Par le fait seul qu’il fait partie d’une foule, l’homme descend donc plusieurs degrés sur l’échelle de la civilisation. Isolé, c’était peut-être un individu cultivé, en foule c’est un instinctif, par conséquent un barbare. Il a la spontanéité, la violence, la férocité, et aussi les enthousiasmes et les héroïsmes des êtres primitifs.

Gustave LE BON, Psychologie des foules (1895), I, 1, pp.148-150

L’individu préfère-t-il se distinguer ou se conformer au groupe ?

Le collectif Exactitudes mené par Versluis et Uyttenbroek a pour objectif de

“fournir un enregistrement quasiment scientifique, anthropologique, des tentatives des gens pour se distinguer des autres en assumant une identité de groupe”.
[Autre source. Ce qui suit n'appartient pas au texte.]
(** * draf: scenario registry, sweeps and Pareto normalisation

    A shallow embedding of [draf/core/case_study.py] (class [CaseStudy]) and
    of the table in [draf/core/mappings.py].

    Python objects are mutable and shared; here every method is a function
    in a state-and-exception monad over the object it mutates, and the state
    reached when an exception escapes is kept, as in Python.  The registry
    [CaseStudy.scens] is a plain object whose attributes are the scenarios:
    its [__dict__] is an insertion-ordered dictionary, modelled as an
    association list with unique keys.

    The modelled methods reach a scenario object only through the registry
    or through a local variable bound to a registered object; a write
    through such a variable is a write to the registry entry ([on_scen]).

    Left out: the attributes of [CaseStudy] that none of these methods
    branch on (name, year, freq, country, coords, the time index), logging,
    printing, progress bars and wall-clock timings.  The table of a sweep
    carries the values as they are given; pandas may widen an integer to the
    float of the same value on the way, which Python's [==] does not
    tell apart. *)

From Stdlib Require Import Floats.PrimFloat Uint63.
From stdpp Require Import gmap strings list pretty.

Open Scope string_scope.

(** ** Python values and exceptions *)

(** The values a sweep hands around: Python [int], [float] (binary64) and
    [str]. *)
Inductive Value :=
  | VInt (z : Z)
  | VFloat (f : float)
  | VStr (s : string).

(** The exceptions the modelled code can let escape.  [UnknownEntity] is the
    lookup miss of the scenario's entity stores. *)
Inductive exn :=
  | AttributeError (attr : string)
  | IndexError
  | TypeError
  | ValueError
  | UnknownEntity (name : string).

Inductive result (A : Type) :=
  | Ok (a : A)
  | Raise (e : exn).
Arguments Ok {A} a.
Arguments Raise {A} e.

Definition is_Ok {A} (r : result A) : bool :=
  match r with Ok _ => true | Raise _ => false end.

(** A method acting on a mutable object of type [S]. *)
Definition Py (S A : Type) : Type := S → result A * S.

Global Instance Py_ret {S} : MRet (Py S) := λ A a s, (Ok a, s).
Global Instance Py_bind {S} : MBind (Py S) := λ A B k m s,
  match m s with
  | (Ok a, s') => k a s'
  | (Raise e, s') => (Raise e, s')
  end.

Definition raise {S A} (e : exn) : Py S A := λ s, (Raise e, s).
Definition gets {S A} (f : S → A) : Py S A := λ s, (Ok (f s), s).
Definition modify {S} (f : S → S) : Py S unit := λ s, (Ok tt, f s).
Definition lift {S A} (r : result A) : Py S A := λ s, (r, s).

(** [for x in l: body x] *)
Fixpoint for_each {S A} (l : list A) (body : A → Py S unit) : Py S unit :=
  match l with
  | [] => mret tt
  | x :: l' => body x ;; for_each l' body
  end.

(** ** mappings.py *)

Definition GRB_OPT_STATUS : gmap Z string :=
  list_to_map
    [ (1, "LOADED"); (2, "OPTIMAL"); (3, "INFEASIBLE"); (4, "INF_OR_UNBD");
      (5, "UNBOUNDED"); (6, "CUTOFF"); (7, "ITERATION_LIMIT");
      (8, "NODE_LIMIT"); (9, "TIME_LIMIT"); (10, "SOLUTION_LIMIT");
      (11, "INTERRUPTED"); (12, "NUMERIC"); (13, "SUBOPTIMAL");
      (14, "INPROGRESS"); (15, "USER_OBJ_LIMIT") ]%Z.

(** ** Scenario

    [draf.core.scenario] is not among the sources; the record holds the
    attributes of a scenario that [CaseStudy] reads and writes. *)

(** The optimisation model is an opaque handle built by an external
    collaborator and solved by another; a handle is represented by what the
    solver answers on it: a Gurobi status code and the values of the
    result entities. *)
Definition Model : Type := Z * gmap string float.

(** [model_func]: the builder, which reads the scenario's parameters and
    variable metadata. *)
Definition ModelFunc : Type :=
  gmap string Value → gmap string (gmap string Value) → Model.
  • Cette uniformisation des styles est-elle volontaire ou non ?
  • De qui chacun cherche-t-il exactement à se distinguer ? A qui exactement finit-il par ressembler ?

Pour approfondir :

L’individu peut-il s’opposer au groupe ?

L’expérience de Solomon Asch (1951) a pour but de mesurer les effets de la pression du groupe sur les croyances et opinions d’un individu.

  • Sur cent personnes, combien se soumettent à l’influence du groupe ?
  • Que se passe-t-il quand un individu résiste à l’influence du groupe ?
  • Deux individus peuvent-ils résister à l’influence d’un groupe majoritaire ?

Aristote : La multitude est-elle plus intelligente que l’individu ?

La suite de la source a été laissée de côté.